A friend with me, an ardent traveler herself, asked the three men how they thought their plans might have differed if they been three women instead of three men completing the project.

One, the notably pessimist personality of the film, had the grunting, crass response, “I wouldn’t do it… it’s pretty rapey.” Another was more thoughtful and talked about a female friend of his who had traveled solo in South America and initially inspired him to go on the trip. But the takeaway remained underwhelming and that it didn’t really matter in the end, because they were men.

Traveling is often remarkably safe. But the way media outlets portray it, you wouldn’t know that. Movie narratives from the “Taken” franchise to “Turistas” to “Hostel” have a message for young women: Don’t travel.
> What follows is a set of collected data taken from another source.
Lemma checkpoint_erase_block_spec pe pf blk s :
  blocks_ok cfg pe pf (blks s) -> valid_block cfg blk ->
  wp (checkpoint_erase_block cfg blk) (fun _ s' =>
    blocks_ok cfg pe pf (blks s') /\ cp_frame s s' /\
    (exists bi, blockInfo (blks s') !! index cfg blk = Some bi /\
      blockState bi <> BLOCK_STATE_CHECKPOINT)) s.
Proof.
  intros Hok Hv. destruct (get_block cfg pe pf (blks s) blk Hok Hv) as [bi Hb].
  assert (Hlen : (index cfg blk < length (blockInfo (blks s)))%nat) by (by eapply lookup_lt_Some).
  destruct Hmark as [mark Hm]. assert (Hlo : internalStartBlock cfg <= blk) by apply Hv.
  unfold checkpoint_erase_block, modB. apply wp_bind, wp_GetBlockInfo with bi; [done|done|].
  apply wp_when. unfold is_state at 1. destruct (bool_decide_reflect (blockState bi =
    BLOCK_STATE_CHECKPOINT)) as [Hs|Hs]; [|split; [done|]; split; [done|]; by exists bi].
  apply wp_bind, wp_on_nand. set (s1 := s <| nand := _ |>).
  assert (Hb1 : blockInfo (blks s1) !! index cfg blk = Some bi) by done.
  destruct (ztrue _).
  - apply wp_bind. eapply wp_set_block_info; [done|exact Hb1|]. wp_steps.
    unfold with_infos. simp_fields.
    split; [|split].
    + eapply leave_checkpoint with (st := BLOCK_STATE_EMPTY);
        [exact Hok|exact Hv|exact Hb|exact Hs|by left|..]; by simp_fields.
    + etransitivity; [apply (with_infos_cp blk bi (bi <| blockState := BLOCK_STATE_EMPTY |>) s Hb);
        right; split; [done|by left]|]. by apply cp_frame_same_infos.
    + exists (bi <| blockState := BLOCK_STATE_EMPTY |>). split; [|done].
      exact (list_lookup_insert_eq _ _ _ Hlen).
  - rewrite Hm. apply wp_bind, wp_of_option with mark; [done|]. apply wp_bind, wp_on_nand.
    eapply wp_set_block_info; [done|exact Hb1|]. unfold with_infos. simp_fields.
    split; [|split].
    + eapply leave_checkpoint with (st := BLOCK_STATE_DEAD);
        [exact Hok|exact Hv|exact Hb|exact Hs|by right|..]; simp_fields; simpl; lia || done.
    + etransitivity; [apply (with_infos_cp blk bi (bi <| blockState := BLOCK_STATE_DEAD |>) s Hb);
        right; split; [done|by right]|]. by apply cp_frame_same_infos.
    + exists (bi <| blockState := BLOCK_STATE_DEAD |>). split; [|done].
      exact (list_lookup_insert_eq _ _ _ Hlen).
Qed.

(** Erasing the checkpoint keeps the books and leaves no checkpoint block. *)
Lemma CheckpointErase_spec pe pf s :
  blocks_ok cfg pe pf (blks s) ->
  wp (yaffs_CheckpointErase cfg) (fun r s' =>
    r = 1 /\ blocks_ok cfg pe pf (blks s') /\ cp_frame s s' /\
    blocksInCheckpoint (ckpt s') = 0 /\
    (forall blk bi, valid_block cfg blk -> blockInfo (blks s') !! index cfg blk = Some bi ->
      blockState bi <> BLOCK_STATE_CHECKPOINT)) s.
Proof.
  intros Hok. unfold yaffs_CheckpointErase, modC.
  eapply wp_seq.
  { apply (wp_for_each (fun d s' => blocks_ok cfg pe pf (blks s') /\ cp_frame s s' /\
      forall blk, blk ∈ d -> exists bi, blockInfo (blks s') !! index cfg blk = Some bi /\
        blockState bi <> BLOCK_STATE_CHECKPOINT)).
    - split; [done|]. split; [done|]. intros blk Hb. by apply not_elem_of_nil in Hb.
    - intros d x r s1 Hseq (Hok1 & Hf1 & Hd).
      assert (Hx : valid_block cfg x).
      { assert (Hin : x ∈ seqZ (internalStartBlock cfg) (nBlocks cfg)).
        { rewrite Hseq. apply elem_of_app. right. by left. }
        apply elem_of_seqZ in Hin. unfold valid_block, nBlocks in *. lia. }
      eapply wp_mono; [by apply checkpoint_erase_block_spec|].
      intros [] s2 (Hok2 & Hf2 & Hx2). split; [done|]. split; [by etransitivity|].
      intros blk Hb. apply elem_of_app in Hb as [Hb|Hb].
      + destruct (Hd blk Hb) as (bi & Hbi & Hs). exists bi. split; [|done].
        by eapply cp_frame_same.
      + apply list_elem_of_singleton in Hb as ->. done. }
  intros [] s1 (Hok1 & Hf1 & Hall). wp_steps. split; [done|]. split; [done|].
  split; [etransitivity; [exact Hf1|by apply cp_frame_eq]|]. split; [done|].
  intros blk bi Hv Hb. destruct (Hall blk) as (bi' & Hb' & Hs).
  - apply elem_of_seqZ. unfold valid_block, nBlocks in *. lia.
  - simp_fields_in Hb. rewrite Hb in Hb'. by simplify_eq.
Qed.

Lemma CheckpointInvalidateStream_spec pe pf s :
  blocks_ok cfg pe pf (blks s) ->
  wp (yaffs_CheckpointInvalidateStream cfg) (fun _ s' =>
    blocks_ok cfg pe pf (blks s') /\ cp_frame s s') s.
Proof.
  intros Hok. unfold yaffs_CheckpointInvalidateStream, yaffs_CheckpointSpaceOk, getB. wp_steps.
  destruct (negb (negb _)); [by wp_steps|].
  eapply wp_mono; [by apply CheckpointErase_spec|]. by intros r s' (_ & ? & ? & _).
Qed.
End erase.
Rare, sad incidents and unfortunate accidents like those of Natalee Holloway and Elisa Lam get sensationalized by the evening news.

“Taken” especially peddled the narrative that young women on their own are in serious danger, even in the richer neighborhoods of Paris. While I’d like to give the film credit for shining light on the prevalence of sex trafficking and slavery, it did so under the guise of it being the ultimate threat from foreigners to white daughters, rather than exposing who is more typically vulnerable.

Even some of my favorite podcasters, Georgia Hardstark and Karen Kilgariff of My Favorite Murder fame, make me cringe when they utter one of their famous phrases, “Stay out of the forest!” The revolutionary podcast celebrating true crime is largely popular among young women, with mottos about how not to get murdered. And while they use decidingly feminist language about avoiding the female socialized need to be polite toward men, when it comes to empowering women to explore, they fall short.

All of these discouragements don’t just ring in the ears of those deciding whether to take that solo backpacking trip or go off to a foreign country, it’s what they hear from the parents and colleagues. It frames how we discuss travel. And it is almost always directed at women.

Travel, especially outside of the main tourist strip, is so important for learning, broadening your worldview, and bringing people closer. It helps strip away stigma and increases empathy. And when you choose to travel, it doesn’t just affect you.

The most surprising part of the shoestring trips I’ve done wasn’t what I learned, all the wonderful people I had the pleasure to meet and have deep discussions with, or all the incredible food I ate — it was finding out distant friends and young cousins had vicariously explored with me. Teenage family members I’m not particularly close with watched my statuses and commented, “I want to do that too!” or “I need to go there.” Because they had seen me do so, it suddenly entered into possibility for them.

Go eat. Explore. Do. And when you get back, encourage someone else to do the same.


Comments are closed.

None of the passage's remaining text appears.